These are called Liesegang rings. You’ve probably seen them on paper, in rocks and cliffs around you, and in test tubes. They were first discovered back in 1855, and we’re still working out the details. Learn (roughly) what makes these things happen.

Liesegang rings are, in the grand tradition of science, not named after the person who first discovered them. That was Friedlich Runge, a chemist whose work includes the discovery of caffeine and the practice of paper chromatography. It was chromatography that got him to discover these rings. He noticed that, when certain substances were combined on paper, they made concentric rings that spread outwards.


The rings bear the name of Raphael Liesegang, who discovered the reaction we see above. Put a drop of silver nitrate onto a drop of potassium dichromate in agar gel, and you get rings of silver dichromate.
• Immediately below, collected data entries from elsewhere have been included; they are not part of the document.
(** * eJuuz main script: a shallow embedding of [script.js] and its properties

    The development follows the layout of the script: configuration
    constants, the utility layer, the widget state manager with its DOM
    reflection, validation, the chat submission flow on top of a small
    timer loop, the active-section tracker and the listener life cycle.

    Modelling conventions.
    - A JavaScript string is a [string]; each [ascii] stands for one code
      unit in the range 0..255.  [trim], [toLowerCase] and the class [\s]
      are the ECMAScript ones restricted to that range.
    - A DOM node is a record of the attributes, classes and properties that
      the script reads or writes; [option] stands for a selector that may
      miss ([null]).
    - Timers live in a queue with a virtual clock in milliseconds.
    - A JavaScript number is a rational that a double holds; products and
      sums are rounded as IEEE 754 binary64 does, to nearest, ties to
      even. *)

From Stdlib Require Import ZArith QArith Qround Qabs List Bool String Ascii Lia Lqa.
Import ListNotations.

Local Open Scope string_scope.
Local Open Scope Z_scope.

(* ================================================================== *)
(** * 1. Configuration and constants *)
(* ================================================================== *)

Module CONFIG.
Definition DEBOUNCE_DELAY : Z := 100.
Definition THROTTLE_DELAY : Z := 200.
Definition RESIZE_DEBOUNCE : Z := 150.
Definition SCROLL_THRESHOLD : Z := 80.
Definition MOBILE_BREAKPOINT : Z := 768.
Definition TABLET_BREAKPOINT : Z := 1024.
Definition CHAT_AUTO_CLOSE : Z := 30000.
Definition CHAT_MIN_RESPONSE_TIME : Z := 1000.
Definition CHAT_MAX_RESPONSE_TIME : Z := 3000.
Definition SMOOTH_SCROLL_ENABLED : bool := true.

End CONFIG.

(* ================================================================== *)
(** * JavaScript strings *)
(* ================================================================== *)

Module JsString.

(** [WhiteSpace] and [LineTerminator] code units below 256: TAB, LF, VT,
    FF, CR, SP and NBSP.  This is the set matched by [\s] and stripped by
    [String.prototype.trim]. *)
Definition isWhiteSpace (c : ascii) : bool :=
  let n := N_of_ascii c in
  ((n =? 9) || (n =? 10) || (n =? 11) || (n =? 12) || (n =? 13)
   || (n =? 32) || (n =? 160))%N.

Fixpoint trimStart (s : string) : string :=
  match s with
  | EmptyString => EmptyString
  | String c s' => if isWhiteSpace c then trimStart s' else s
  end.

Fixpoint trimEnd (s : string) : string :=
  match s with
  | EmptyString => EmptyString
  | String c s' =>
      match trimEnd s' with
      | EmptyString => if isWhiteSpace c then EmptyString else String c EmptyString
      | t => String c t
      end
  end.

Definition trim (s : string) : string := trimEnd (trimStart s).

(** Simple case mapping of the code units below 256: A-Z and the Latin-1
    capitals (all of U+00C0..U+00DE but the multiplication sign). *)
Definition lowerChar (c : ascii) : ascii :=
  let n := N_of_ascii c in
  if (((65 <=? n) && (n <=? 90))
      || ((192 <=? n) && (n <=? 222) && negb (n =? 215)))%N
  then ascii_of_N (n + 32) else c.

Fixpoint toLowerCase (s : string) : string :=
  match s with
  | EmptyString => EmptyString
  | String c s' => String (lowerChar c) (toLowerCase s')
  end.

Definition startsWith (s p : string) : bool := String.prefix p s.

(** [s.substring(1)] *)
Definition substring1 (s : string) : string :=
  match s with
  | EmptyString => EmptyString
  | String _ s' => s'
  end.

(** Truthiness of a string value: every string but the empty one. *)
Definition truthy (s : string) : bool :=
  match s with EmptyString => false | _ => true end.

Definition ofBool (b : bool) : string := if b then "true" else "false".

End JsString.

(* ================================================================== *)
(** * Numbers *)
(* ================================================================== *)

(** The arithmetic of ECMAScript numbers on the finite values: the exact
    result is rounded to the nearest double, to the one with an even
    significand when two are equally near.  The numbers of the script stay
    far below 2^1024, where a double overflows. *)
Module Number.

(** 2^e *)
Definition pow2 (e : Z) : Q :=
  if 0 <=? e then inject_Z (2 ^ e) else / inject_Z (2 ^ (- e)).

(** The binary exponent of a positive number: 2^(ilog2 x) <= x < 2 * 2^(ilog2 x) *)
Definition ilog2 (x : Q) : Z :=
  if Qle_bool 1 x then Z.log2 (Qfloor x)
  else - Z.log2_up (Qceiling (/ x)).

(** The nearest integer, the even one of two that are equally near. *)
Definition nearestEven (q : Q) : Z :=
  let f := Qfloor q in
  match (q - inject_Z f ?= 1 # 2)%Q with
  | Lt => f
  | Gt => f + 1
  | Eq => if Z.even f then f else f + 1
  end.

(** The distance between neighbouring doubles around [x]: 53 significant
    bits, and 2^-1074 for the subnormal ones. *)
Definition ulp (x : Q) : Q := pow2 (Z.max (ilog2 x - 52) (-1074)).

Definition round (x : Q) : Q :=
  match (x ?= 0)%Q with
  | Eq => 0%Q
  | Gt => (inject_Z (nearestEven (x / ulp x)) * ulp x)%Q
  | Lt => (- (inject_Z (nearestEven (- x / ulp (- x))) * ulp (- x)))%Q
  end.

(** [a * b] and [a + b] *)
Definition mul (a b : Q) : Q := round (a * b).
Definition add (a b : Q) : Q := round (a + b).

End Number.

(* ================================================================== *)
(** * Regular expressions *)
(* ================================================================== *)

Module RegExp.

(** The fragment of the regular-expression language the script uses:
    character classes, concatenation and [+]; [Void] and [Alt] are there
    for the derivatives. *)
Inductive regex : Type :=
| Void
| Eps
| Cls (p : ascii -> bool)
| Cat (r1 r2 : regex)
| Alt (r1 r2 : regex)
| Star (r : regex).

Definition Plus (r : regex) : regex := Cat r (Star r).
Definition Chr (a : ascii) : regex := Cls (Ascii.eqb a).

(** Declarative semantics: the words of a regular expression. *)
Inductive Matches : regex -> list ascii -> Prop :=
| MEps : Matches Eps []
| MCls p c : p c = true -> Matches (Cls p) [c]
| MCat r1 r2 s1 s2 :
    Matches r1 s1 -> Matches r2 s2 -> Matches (Cat r1 r2) (s1 ++ s2)
| MAltL r1 r2 s : Matches r1 s -> Matches (Alt r1 r2) s
| MAltR r1 r2 s : Matches r2 s -> Matches (Alt r1 r2) s
| MStarNil r : Matches (Star r) []
| MStarApp r s1 s2 :
    Matches r s1 -> Matches (Star r) s2 -> Matches (Star r) (s1 ++ s2).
Do the same experiment in a test tube and you get layers of silver dichromate going down into the test tube.

The rings are a precipitate of the two chemicals, and they form according to the density of the mix. The density is not continuous. It builds and drops away, making rings (or layers) instead of an even mix.

Although we know that this happens, we still don’t know exactly why. Some people think it’s that the two chemicals create a supersaturation that has to become unstable before the rings form. Some think that the particles disperse throughout the gel but coagulate into rings.

These things don’t only happen in laboratories. If you’ve taken a walk and seen layers of dark stone marbling rocks and cliff sides, that’s not exclusively due to periodic changes in atmosphere or sedimentation building up over time. Some of those rocks are colored by Liesegang rings, and show how two chemicals put down at roughly the same time formed layers of precipitate.

[Source: A Short History of Liesegang Rings.]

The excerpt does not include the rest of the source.